Democratic People’s Republic of Korea’s latest missile test Monday may have less to do with perfecting its weapons technology than with showing U.S. and South Korean forces in the region that it can strike them at will.
South Korean and Japanese officials said the suspected Scud-type short-range missile flew about 450 kilometers on Monday morning before landing in Japan’s maritime economic zone, setting off the usual round of condemnation from Washington and the DPRK’s neighbors.
Upon his return from his first foreign trip as U.S. president, Donald Trump tweeted about the test, calling it a sign of “disrespect” to their neighbor, China.

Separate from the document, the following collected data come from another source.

(** * MakerPsm: pricing, event application and state lookup

    A shallow embedding of [src/dex/maker-psm/maker-psm.ts].

    Conventions of the embedding.
    - A TypeScript [bigint] is a [Z].  The bigint operator [/] truncates
      toward zero and throws a [RangeError] on a zero divisor: it is
      [bigDiv], built on [Z.quot], in the [option] monad, where [None]
      stands for "an exception is thrown".
    - Amounts that travel as decimal strings ([srcAmount], [destAmount],
      [gemAmount], [toll]) are taken as the integers they denote.
    - [PoolState] is the five-field object read from the chain. *)

From Stdlib Require Import ZArith Lia Bool Ascii String.
From stdpp Require Import base option list gmap strings.

Local Open Scope Z_scope.

(** ** Constants and arithmetic helpers *)

Definition WAD : Z := 10 ^ 18.
Definition BN0 : Z := 0.
Definition BN1 : Z := 1.
Definition BN1E18 : Z := 10 ^ 18.

(** The bigint operator [a / b]. *)
Definition bigDiv (a b : Z) : option Z :=
  if b =? 0 then None else Some (a ÷ b).

(** [const ceilDiv = (a, b) => (a + b - BN1) / b]. *)
Definition ceilDiv (a b : Z) : option Z := bigDiv (a + b - BN1) b.

(** ** Data model *)

Inductive SwapSide : Type := SELL | BUY.

Record PoolState : Type := mkPoolState {
  tin : Z;
  tout : Z;
  Art : Z;
  line : Z;
  rate : Z
}.

(** [BigInt(10) ** BigInt(18 - decimals)]: a negative exponent throws. *)
Definition to18ConversionFactor (decimals : Z) : option Z :=
  if 18 - decimals <? 0 then None else Some (10 ^ (18 - decimals)).

(** ** Pricing engine *)

Definition sellGemCheck (poolState : PoolState) (dart : Z) : bool :=
  (dart + Art poolState) * rate poolState <=? line poolState.

Definition buyGemCheck (poolState : PoolState) (dart : Z) : bool :=
  dart <=? Art poolState.

(** The callback that [computePrices] maps over [amounts]. *)
Definition computePrice (isSrcDai : bool) (to18 : Z) (side : SwapSide)
    (poolState : PoolState) (a : Z) : option Z :=
  match side with
  | SELL =>
      if isSrcDai then
        gemAmt18 ← bigDiv (a * WAD) (WAD + tout poolState);
        if buyGemCheck poolState gemAmt18 then bigDiv gemAmt18 to18
        else Some BN0
      else
        let gemAmt18 := to18 * a in
        if sellGemCheck poolState gemAmt18 then
          fee ← bigDiv (gemAmt18 * tin poolState) WAD;
          Some (gemAmt18 - fee)
        else Some BN0
  | BUY =>
      if isSrcDai then
        let gemAmt18 := to18 * a in
        if buyGemCheck poolState gemAmt18 then
          fee ← bigDiv (gemAmt18 * tout poolState) WAD;
          Some (gemAmt18 + fee)
        else Some BN0
      else
        gemAmt18 ← bigDiv (a * WAD) (WAD - tin poolState);
        if sellGemCheck poolState gemAmt18 then bigDiv gemAmt18 to18
        else Some BN0
  end.

Definition computePrices (isSrcDai : bool) (to18 : Z) (side : SwapSide)
    (amounts : list Z) (poolState : PoolState) : option (list Z) :=
  mapM (computePrice isSrcDai to18 side poolState) amounts.
Lemma submit_rejected_witness :
  ∃ w',
    generate_video (Scenario.service_env Scenario.rejecting_submit)
      Scenario.real_config 10 42 "dance video" ["p1.jpg"] (Some "vid_local")
      Scenario.fresh_world
    = (Ret (failed_result (PyStr "vid_local")
              (PyStr "prompt rejected by moderation")), w')
    ∧ network_calls (trace w')
      = [submit_request "https://api.seedance.example.com/v1" "sk-test"
           "dance video" [PyStr "file-1"];
         upload_request "https://api.seedance.example.com/v1" "sk-test"
           "p1.jpg"].
Proof.
  destruct (submit_rejected (Scenario.service_env Scenario.rejecting_submit)
              Scenario.real_config 10 42 "dance video" ["p1.jpg"]
              (Some "vid_local") Scenario.fresh_world
              {| trace :=
                   [EvHttp (upload_request "https://api.seedance.example.com/v1"
                              "sk-test" "p1.jpg");
                    EvOpen "p1.jpg"];
                 files := ∅ |}
              [PyStr "file-1"]
              (Scenario.error_response 422 "prompt rejected by moderation"))
    as [Hrun Hcalls].
  - reflexivity.
  - discriminate.
  - reflexivity.
  - discriminate.
  - reflexivity.
  - simpl. lia.
  - eexists. split; [exact Hrun|]. reflexivity.
Defined.

Lemma completed_job_is_stored_witness :
  ∃ result w',
    generate_video (Scenario.service_env Scenario.healthy)
      Scenario.real_config 10 42 "dance video" ["p1.jpg"] (Some "vid_local")
      Scenario.fresh_world = (Ret result, w')
    ∧ result !! "video_path" = Some (PyStr "media/videos/vid_local.mp4")
    ∧ files w' !! "media/videos/vid_local.mp4" = Some "MP4DATA".
Proof.
  destruct (completed_job_is_stored (Scenario.service_env Scenario.healthy)
              Scenario.real_config 10 42 "dance video" ["p1.jpg"]
              (Some "vid_local") Scenario.fresh_world
              {| trace :=
                   [EvHttp (upload_request "https://api.seedance.example.com/v1"
                              "sk-test" "p1.jpg");
                    EvOpen "p1.jpg"];
                 files := ∅ |}
              [PyStr "file-1"]
              (Scenario.json_response (PyDict [("job_id", PyStr "remote-1")]))
              (PyDict [("job_id", PyStr "remote-1")])
              (PyStr "remote-1")
              (list_to_map
                 [("job_id", PyStr "remote-1");
                  ("status", PyStr "completed");
                  ("video_url", PyStr "https://cdn.example.com/v.mp4")])
              {| trace :=
                   [EvHttp (status_request
                              (Scenario.service_env Scenario.healthy)
                              "https://api.seedance.example.com/v1" "sk-test"
                              (PyStr "remote-1"));
                    EvNow; EvNow;
                    EvHttp (submit_request "https://api.seedance.example.com/v1"
                              "sk-test" "dance video" [PyStr "file-1"]);
                    EvHttp (upload_request "https://api.seedance.example.com/v1"
                              "sk-test" "p1.jpg");
                    EvOpen "p1.jpg"];
                 files := ∅ |}
              (PyStr "https://cdn.example.com/v.mp4")
              Scenario.video_response)
    as (w' & Hrun & Hfile & _).
  - reflexivity.
  - discriminate.
  - reflexivity.
  - discriminate.
  - reflexivity.
  - reflexivity.
  - reflexivity.
  - reflexivity.
  - reflexivity.
  - reflexivity.
  - reflexivity.
  - reflexivity.
  - reflexivity.
  - reflexivity.
  - eexists _, w'. split; [exact Hrun|]. split; [|exact Hfile].
    apply lookup_insert_eq.
Defined.
(** * The validity state of a form control (src/polyfills/validityState.js)

    A shallow embedding of the validity-state polyfill: the ten facet
    checkers of [validity_state_checkers], the aggregate [valid] getter with
    its writes to the class list and the [aria-invalid] attribute, and the
    [ValidityState] constructor with its per-element cache.

    The module imports its constraint predicates, its localisation helpers,
    the validator registry and the wrapper lookup from other files; they are
    the fields of [Collaborators] below and every statement is made for an
    arbitrary choice of them. *)

From Stdlib Require Import ZArith Ascii String.
From stdpp Require Import gmap strings list fin_maps pretty.

Open Scope string_scope.

(** ** Data model *)

(** Values handed to [sprintf] as message arguments: the result of
    [getAttribute] (a string or [null]), of [string_to_number], of
    [string_to_date], of [unicode_string_length], and the two entries of
    [get_next_valid]. Numbers that are lengths are integers; the numeric
    helpers are free to return any value. *)
Inductive js_value :=
| JsNull
| JsString (s : string)
| JsNumber (n : Z)
| JsDate (ms : Z).

(** A form control as the checkers read it: its object identity (the key of
    every WeakMap), [element.value], [element.title], the attributes seen by
    [getAttribute]/[hasAttribute], and whether it is an HTMLSelectElement.
    The class list and the [aria-invalid] attribute, which only the [valid]
    getter writes and nothing in this file reads, are kept in the [World]. *)
Record Element := {
  identity : nat;
  value : string;
  title : string;
  attributes : gmap string string;
  is_HTMLSelectElement : bool;
}.

Definition getAttribute (element : Element) (name : string) : option string :=
  attributes element !! name.

Definition hasAttribute (element : Element) (name : string) : bool :=
  bool_decide (is_Some (attributes element !! name)).

(** [getAttribute] yields [null] for an absent attribute. *)
Definition attr_value (a : option string) : js_value :=
  match a with
  | Some s => JsString s
  | None => JsNull
  end.

(** An entry of the message store: a String object, possibly carrying the
    [is_custom] property. *)
Record Message := {
  text : string;
  is_custom : bool;
}.

(** A ValidityState object: [this.element] is unset until the constructor
    assigns it. *)
Record Instance := {
  element : option Element;
}.
(** The table [other_teams] of [iteam] as the validation of a calendar of
    [Nmpi] teams has it after the turns below [T]: its entry [n] is set
    when the peer of [iteam] in one of these turns has the place [n]. *)
Definition played_below (Nmpi iteam T : Z) (other_teams : list bool)
    : Prop :=
  length other_teams = Z.to_nat (Nmpi - 1) /\
  forall n, 0 <= n < Nmpi - 1 ->
    other_teams !! Z.to_nat n = Some true <->
    exists t, 0 <= t < T /\
              index_other_teams iteam (peer Nmpi t iteam) = n.


(** ** Sample data *)

Module Samples.

(** A stand-in for [<math.h>] that is exact where the samples need it:
    [sqrt] on squares of rationals and [pow] for whole exponents. *)
Definition numerics : Numerics :=
  mkNumerics
    (fun x => Z.sqrt (Qnum x) # Pos.sqrt (Qden x))
    (fun x y => (x ^ Qfloor y)%Q)
    (1 # 100000000000000000000).

(** A linear ("cone") kernel of range 2, normalised in one dimension. *)
Definition cone_w0 (s : Q) : Q := if Qltb s 2 then ((2 - s) / 4)%Q else 0%Q.
Definition cone_w1 (s : Q) : Q := if Qltb s 2 then (- (1 # 4))%Q else 0%Q.
Definition cone : SphKernel :=
  mkSphKernel 2 (1#2) 4 1
    cone_w0 (fun s2 => cone_w0 (sqrt numerics s2))
    cone_w1
    (fun s2 => (- cone_w0 (sqrt numerics s2)
                - sqrt numerics s2 * cone_w1 (sqrt numerics s2))%Q)
    (fun _ => 0%Q) (fun _ => 0%Q) (fun _ => 0%Q).

(** An isothermal gas with [gamma = 5/3]. *)
Definition isothermal : EOS := Isothermal.eos numerics 1 1 (5#3) (2#3).

Definition part0 : SphParticle :=
  mkSphParticle true false 0 real_particle 0 0 (-1)
    [0%Q; 0%Q; 0%Q] [0%Q; 0%Q; 0%Q] [0%Q; 0%Q; 0%Q] [0%Q; 0%Q; 0%Q]
    1 (1#10) 10 0 0 1 1 1 0 0 1 0 0 0 0 0 1 0 0.

(** A unit box, periodic on every face, and one with mirror faces in x. *)
Definition periodic_box : DomainBox :=
  mkDomainBox "periodic" "periodic" "periodic" "periodic" "periodic"
    "periodic" [0%Q; 0%Q; 0%Q] [1%Q; 1%Q; 1%Q] [1%Q; 1%Q; 1%Q].
Definition mirror_box : DomainBox :=
  mkDomainBox "mirror" "mirror" "open" "open" "open" "open"
    [0%Q; 0%Q; 0%Q] [1%Q; 1%Q; 1%Q] [1%Q; 1%Q; 1%Q].

(** A store of [Nsphmax] entries with the real particles [real] in front;
    fixed-alpha viscosity with [alpha = 1/2] and [beta = 2]. *)
Definition sph_with (real : list SphParticle) (Nsphmax : nat) : Sph :=
  mkSph (Z.of_nat (length real)) 0 0 0 (Z.of_nat Nsphmax)
    (Z.of_nat (length real)) 0
    (6#5) (1#100) 0 (1#2) 2 1 1 mon97 noac cone isothermal
    (real ++ replicate (Nsphmax - length real) part0).

(** One real particle close to the lower z face (and to no other face),
    respectively close to the lower x face. *)
Definition near_z : SphParticle := set_r [1#2; 1#2; 1#10]%Q part0.
Definition near_x : SphParticle :=
  set_v [1#100; 0; 0]%Q (set_r [1#10; 1#2; 1#2]%Q part0).
Definition sph_of (p : SphParticle) (Nsphmax : nat) : Sph :=
  sph_with [p] Nsphmax.
Lemma keeps_some_None (n : nat) :
  min_speed_kmh cfg = None → S n < length pts → keeps_some measure_distance cfg pts n.
Proof.
  intros Hms Hlt.
  destruct (state_at_inv measure_distance cfg pts n) as (st & Hst & Hinv); [lia|].
  exists st, (dtime (row pts (S n))), (sum_lat st), (sum_lon st).
  split; [done|]. split; [by apply exit_estimate_None|].
  destruct Hinv as (_ & _ & _ & Hlat & _). intros Hnil.
  apply (f_equal length) in Hlat. rewrite Hnil, length_fmap in Hlat.
  pose proof (anchor_at_le measure_distance cfg pts n).
  rewrite rows_from_to_length in Hlat by lia. simpl in Hlat. lia.
Qed.

Lemma output_emitted (ss : list Stop) (ls : list Z) (s : Stop) :
  stops_array measure_distance cfg pts = Ok (ss, ls) →
  s ∈ ss ↔ ∃ n, S n < length pts ∧ emitted_at measure_distance cfg pts n s.
Proof.
  unfold stops_array.
  destruct (state_at measure_distance cfg pts (length pts - 1)) as [st|e] eqn:Hst; [|done].
  cbn [mbind result_bind]. intros [= <- <-].
  destruct (stops_trace _ _ _ _ _ Hst) as (tr & Htr & Hall & Hin).
  rewrite Htr. split.
  - intros Hs. apply list_elem_of_fmap in Hs as ([m s'] & -> & Hms).
    rewrite Forall_forall in Hall. destruct (Hall _ Hms) as [Hlt Hem].
    exists m. split; [simpl in Hlt; lia|done].
  - intros (n & Hlt & Hem). apply list_elem_of_fmap. exists (n, s). split; [done|].
    apply Hin; [lia|done].
Qed.

End EmissionFacts.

North Korea has shown great disrespect for their neighbor, China, by shooting off yet another ballistic missile…but China is trying hard!
— Donald J. Trump (@realDonaldTrump) May 29, 2017
There was no immediate response from China on the latest missile test.
It’s the latest in a string of test launches by the DPRK as it seeks to build nuclear-tipped intercontinental ballistic missiles that can reach the U.S. mainland.
The DPRK already has an arsenal of reliable short-range missiles. While DPRK scientists could be tweaking them — for instance, developing a new solid-fuel short-range missile — they test these shorter-range missiles much less than its less dependable, longer-range missiles.
The missile was launched from the coastal town of Wonsan, the South’s Joint Chiefs of Staff said in a statement. It landed in Japan’s exclusive maritime economic zone, which is set about 200 nautical miles off the Japanese coast, Japanese Chief Cabinet Secretary Yoshihide Suga said. He said there was no report of damage to planes or vessels in the area.
The DPRK is still thought to be several years from its goal of being able to target U.S. mainland cities with nuclear ICBMs.
South Korea says the DPRK has conducted nine ballistic missile tests this year, including one in which four missiles were launched on the same day.
The DPRK’s state-controlled media had no immediate comment on Monday’s test, but released a statement, without mentioning the launch, that accused Seoul and Washington of “aggravating the situation” on the Korean Peninsula by conducting joint military drills and other “reckless acts.”